“哎——小王爷,你这是过河拆桥!”王书翰一边挣扎,一边被文瑞请了出去。
王书翰在门外还在跳脚,冲着文瑞喊:“你家这什么主子!就这点儿气量!”
“大人慎言!”文瑞真是替他捏一把汗,自己主子可不是什么良善的主儿,真不知这翰林有几条命够作的。
屋里清静下来,听沈渊抱怨道:“父皇真是糊涂,竟被这样一户狼心狗肺的人家骗了。”
李文远吓了一跳,连忙劝道:“秦王慎言!”
沈渊不知想到了什么,叹了口气说:“他哪里是糊涂,他明明最清醒,一切不过是为了稳固他的江山!”
胡乱嫁了沁儿是。
负了母妃一生,亦是。
李文远听着他的话,心头狂跳不止。
席玉知道沈渊的想法,抚摸着他的黑发,无声地安慰他。
沈渊默默将头靠在席玉胸口,感受他的安抚。
李文远吓得呼吸都忘了。
书翰说子桓和秦王有一腿,他还半信半疑,如今看来竟是真的。
这两人竟然都不避讳外人了!
“子桓!你和三公主……”好半天,李文远憋出一句疑问,话才说到一半,就看沈渊冷凝的目光,刀子般朝他射过来。
李文远自知说错了话,连忙跪下请罪,可这心里实在纠结。
子桓应该不是这么不知轻重礼仪的人,定是那秦王胁迫了他!
他下了决心,道:“秦王,子桓与三公主,乃太后赐婚,圣上也允肯,此事板上钉钉,不可能更改!您能胁迫子桓一时,又如何能抗旨不尊?”
沈渊没想到,赶走了王书翰,这迂腐的李文远才是更气人的。
“胁迫?你哪只眼睛看到我胁迫子桓了?”
子桓明明是心悦于我!
沈渊抬头看席玉,仿佛要从他那里得到答案。
席玉也是一颅难胜双重愁,他叹口气说:“文远,你就别操心了,我和三公主的婚事,会作罢的。”
“作罢?如何作罢?难道你真要抗旨不成?”
李文远急得不行:“你可要想想席家,不能为了一时之欲,不顾后果啊。”
“够了!”沈渊真要气死了,“你也出去。”
李文远被他一吼,更是激动:“秦王,您也不希望子桓为了你,丢了阖族性命吧……”
“文远!”席玉打断他的质问,说,“秦王自有筹谋,你先出去,和文翰先回去吧。

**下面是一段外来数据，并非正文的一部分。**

(** The computation reads the whole stream. *)
Definition readsEverything `{DiffParser} (patch : Patch.t)
    (args : FileDiffsConnectionArgs.t) (l : list FileDiff.t) : Prop :=
  exists v dr,
    computeOnce patch args Captured.init = (v, Some dr)
    /\ Captured.err v = None
    /\ Captured.fileDiffs v = l
    /\ Captured.hasNextPage v = false
    /\ Reader.unread dr = AtEOF
    /\ Reader.readCalls dr = S (length l).

(** A request with the cursor [cursor] has the results of the request for
    the first page, the one without cursor. *)
Definition servedAsPageOne `{DiffParser} (patch : Patch.t) (first : option Z)
    (cursor : string) : Prop :=
  fst (fileDiffConnectionCompute patch
         (FileDiffsConnectionArgs.mk first (Some cursor)) Captured.init)
  = fst (fileDiffConnectionCompute patch
           (FileDiffsConnectionArgs.mk first None) Captured.init).

(** A patch of two file diffs, for the example parser. *)
Definition twoFilePatch : Patch.t :=
  Patch.mk 1 1 (String "a" (String strings.newline (String "b" EmptyString))) None.

Definition twoFiles : list FileDiff.t :=
  [FileDiff.mk "a" "a" []; FileDiff.mk "b" "b" []].

(** What [ExternalChangesetResolver] has beyond the common interface. *)
Definition externalOnlyMethods : list Method.t :=
  [Method.ExternalID; Method.Title; Method.Body; Method.ExternalURL;
   Method.ReviewState; Method.CheckState; Method.Repository; Method.Events;
   Method.Diff; Method.Head; Method.Base; Method.Labels].

Definition isEnqueue (ev : Event) : bool :=
  match ev with
  | EnqueueChangesetSync _ => true
  | _ => false
  end.

(** The number of original lines that a list of hunk lines stands for. *)
Definition spanOf (hunkLines : list string) : Z :=
  Z.of_nat (length (filter (fun line => consumesOriginal line = true) hunkLines)).

(** A file of three lines without final newline and a diff whose one hunk
    replaces the first line and has the second line as context. *)
Definition threeLines : string := strings.JoinLines ["a"; "b"; "c"]%string.

Definition replaceFirstLine : FileDiff.t :=
  FileDiff.mk "f" "f"
    [Hunk.mk 1 2 1 2 (strings.JoinLines ["-a"; "+A"; " b"; ""]%string)].

(** A file of twelve lines and a diff of two hunks: the first replaces
    line 3, the second adds two lines after line 10 and has the lines 10
    to 12 as context. *)
Definition twelveLines : string :=
  strings.JoinLines
    ["l1"; "l2"; "l3"; "l4"; "l5"; "l6"; "l7"; "l8"; "l9"; "l10"; "l11"; "l12"]%string.

Definition twoHunks : FileDiff.t :=
  FileDiff.mk "f" "f"
    [Hunk.mk 3 1 3 1 (strings.JoinLines ["-l3"; "+L3"; ""]%string);
     Hunk.mk 10 3 10 5
       (strings.JoinLines [" l10"; "+N1"; "+N2"; " l11"; " l12"; ""]%string)].

(** A file of one line with a hunk of two context lines, and a hunk that
    starts at line 5 of it. *)
Definition contextPastEnd : FileDiff.t :=
  FileDiff.mk "f" "f" [Hunk.mk 1 2 1 2 (strings.JoinLines [" a"; " b"; ""]%string)].

Definition startPastEnd : FileDiff.t :=
  FileDiff.mk "f" "f" [Hunk.mk 5 0 5 1 (strings.JoinLines ["+x"; ""]%string)].

(** ** [fileDiffVirtualFileContent] *)

(** What the closure reads of a [graphqlbackend.FileDiffResolver]: its
    [FileDiff] and its [OldFile()], which is nil for a new file and
    otherwise has a [Content(ctx)] that gives the content or an error. *)
Module FileDiffResolver.
Record t : Type := mk {
  FileDiff : FileDiff.t;
  OldFile : option (result string)
}.
End FileDiffResolver.

(** The variables captured by the closure that
    [fileDiffVirtualFileContent] returns; [contentCalls] is a ghost
    counter of the calls of [Content]. *)
Module CapturedContent.
Record t : Type := mk {
  onceDone : bool;
  newContent : string;
  err : option error;
  contentCalls : nat
}.

Definition init : t := mk false EmptyString None 0.
End CapturedContent.

(** The function given to [once.Do]: the captured variables afterwards,
    and whether [applyPatch] panicked.  The [err] of the content fetch is
    declared in the inner block, so the captured [err] is never
    assigned. *)
Definition virtualContentOnce (r : FileDiffResolver.t) (v : CapturedContent.t)
  : CapturedContent.t * bool :=
  let fetched : option string * nat :=
    match FileDiffResolver.OldFile r with
    | Some content =>
        match content with
        | Err _ => (None, S (CapturedContent.contentCalls v))
        | Ok oldContent => (Some oldContent, S (CapturedContent.contentCalls v))
        end
    | None => (Some EmptyString, CapturedContent.contentCalls v)
    end in
  let '(oldContent, calls) := fetched in
  match oldContent with
  | None =>
      (CapturedContent.mk (CapturedContent.onceDone v) (CapturedContent.newContent v)
         (CapturedContent.err v) calls, false)
  | Some oldContent =>
      match applyPatch oldContent (FileDiffResolver.FileDiff r) with
      | None =>
          (CapturedContent.mk (CapturedContent.onceDone v)
             (CapturedContent.newContent v) (CapturedContent.err v) calls, true)
      | Some newContent =>
          (CapturedContent.mk (CapturedContent.onceDone v) newContent
             (CapturedContent.err v) calls, false)
      end
  end.

(** One call of the closure that [fileDiffVirtualFileContent(r)] returns:
    the content and the error, or [None] when the call panics, and the
    captured variables afterwards.  A [sync.Once] is done also when its
    function panics. *)
Definition fileDiffVirtualFileContent (r : FileDiffResolver.t) (v : CapturedContent.t)
  : option (string * option error) * CapturedContent.t :=
  if CapturedContent.onceDone v then
    (Some (CapturedContent.newContent v, CapturedContent.err v), v)
  else
    let '(v, panicked) := virtualContentOnce r v in
    let v := CapturedContent.mk true (CapturedContent.newContent v)
               (CapturedContent.err v) (CapturedContent.contentCalls v) in
    (if panicked then None
     else Some (CapturedContent.newContent v, CapturedContent.err v), v).

(** Calls of one closure, one after the other. *)
Fixpoint virtualContentCalls (r : FileDiffResolver.t) (calls : nat)
    (v : CapturedContent.t)
  : list (option (string * option error)) * CapturedContent.t :=
  match calls with
  | O => ([], v)
  | S calls =>
      let '(res, v) := fileDiffVirtualFileContent r v in
      let '(ress, v) := virtualContentCalls r calls v in
      (res :: ress, v)
  end.

(** ** Campaigns: [CampaignByID], [DeleteCampaign], [CloseCampaign],
    [Campaigns] *)

(** [campaigns.Campaign].

    Modelled from the spec: the struct is not among the sources; the
    resolvers pass it on as it is. *)
Module Campaign.
Record t : Type := mk {
  ID : Z;
  Name : string;
  AuthorID : Z;
  ClosedAt : option Z
}.
End Campaign.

”
李文远看着席玉,语重心长:“不要一时冲动,免得日后追悔莫及!”
席玉点头:“你放心,我心中有数。”
李文远恨不得抓住席玉摇一摇,将他摇醒。可是当局者迷,他也没有办法,只能长叹一声,行礼离去。
屋里只剩下他们两个人,沈渊起身搂住席玉,好似生怕他真的会离开自己似的,浑身上下充斥着不安全感。
席玉回抱住他:“你不要和他们置气。”
“我不气。”沈渊道,“他们是哥哥的好朋友,他们是真心为你好。我很高兴,很羡慕,也很嫉妒。”
席玉亲了亲他的发顶,笑着说:“以后也是你的朋友。”
沈渊也笑了,想都不想,脱口而出:“我才不要王书翰那样的朋友。”
席玉想想他们俩凑在一起,乌鸡互啄的样子,也是一脸无奈。
王书翰才走到楼下,一个劲儿的打喷嚏。
李文远道:“你体寒,该加件外袍了。”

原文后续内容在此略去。